Effect of CatSper and Hv1 Channel Inhibition on Progesterone Stimulated Human Sperm

Background: Intracellular calcium and proton concentrations are important factors for activating human sperm. Calcium ion (Ca2+) enters sperm through voltagedependent calcium channel of sperm (CatSper). Proton was extruded from sperm through voltage-gated proton channel (Hv1). In the present study, the selective inhibitors of the CatSper and Hv1 channels, NNC 55-0396 (NNC) and zinc ion, respectively, were used to investigate functions of these channels. Methods: Normal semen samples (n=24) were washed and diluted to 20×106 sperm/ ml. The diluted sample was divided into 8 groups, containing Ham’s F-10 (the control group), 2 μM NNC, 1 mM ZnCl2 and NNC+Zn. The other 4 groups were the same as above, except that they contained 1 μM progesterone.

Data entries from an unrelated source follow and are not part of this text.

(** * Autolysis: a shallow embedding of [autolysis.py]

    The program reads a CSV file under a list of candidate encodings,
    computes five descriptive sections over the loaded table, renders
    charts, and asks a hosted model for a narrative report.

    Library calls (chardet, pandas, requests, tenacity) are modelled by
    their documented behaviour; what they compute from the bytes of the
    input file or from the network is supplied by an environment of
    oracles.  Floating-point values are idealised as rationals extended
    with NaN; the two sections whose claims speak of the values computed,
    missing values and outliers, are also given over an open arithmetic,
    with the IEEE 754 doubles of Python as one instance. *)

From Stdlib Require Import ZArith QArith Qround Lia Ascii.
From Stdlib Require PrimFloat SpecFloat FloatOps.
From stdpp Require Import gmap strings list fin_maps pretty.

Open Scope Z_scope.

(** ** Exceptions and the effect monad *)

(** The Python exceptions that the program can see, all of them
    subclasses of [Exception]. *)
Inductive exn : Type :=
| UnicodeDecodeError
| ParserError
| OtherError (what : string)      (* any other exception class of a library call *)
| ValueError (msg : string)
| TypeError
| KeyError
| ZeroDivisionError
| FileExistsError
| RequestException
| RetryError.                     (* tenacity, attempts exhausted *)

Global Instance exn_eq_dec : EqDecision exn.
Proof. solve_decision. Defined.

(** What a run sees and leaves behind: printed lines, the regular files
    of the working directory by path (those found there and those
    written, with the order of the writes), directories created, HTTP
    requests sent and the pauses slept between attempts. *)
Record world : Type := World {
  stdout : list string;
  files : gmap string string;
  write_log : list (string * string);
  dirs : list string;
  http_calls : nat;
  sleeps : list Z
}.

The computer assisted analysis was done by VT-Sperm 3.1 to determine the percentage of motile sperm and sperm velocity. Acrosomal status was monitored by FITC-PSA and viability assessed by Eosin–Y staining. Statistical comparisons were made using ANOVA followed by Tukey post hoc test. The p<0.05 was considered significant. Results: The percentage of viable and motile sperm, curvilinear velocity and other parameters of motility was reduced in all groups containing NNC, zinc and NNC+ zinc. Progesterone–induced acrosome reaction was abolished by each of these inhibitors. The combination effect of NNC plus zinc on motility and progesterone–induced acrosome reaction was not stronger than NNC by itself. Conclusion: CatSper and Hv1 channels play a critical role in human sperm function and viability. It seems that a functional relationship exists between CatSper and Hv1 channels.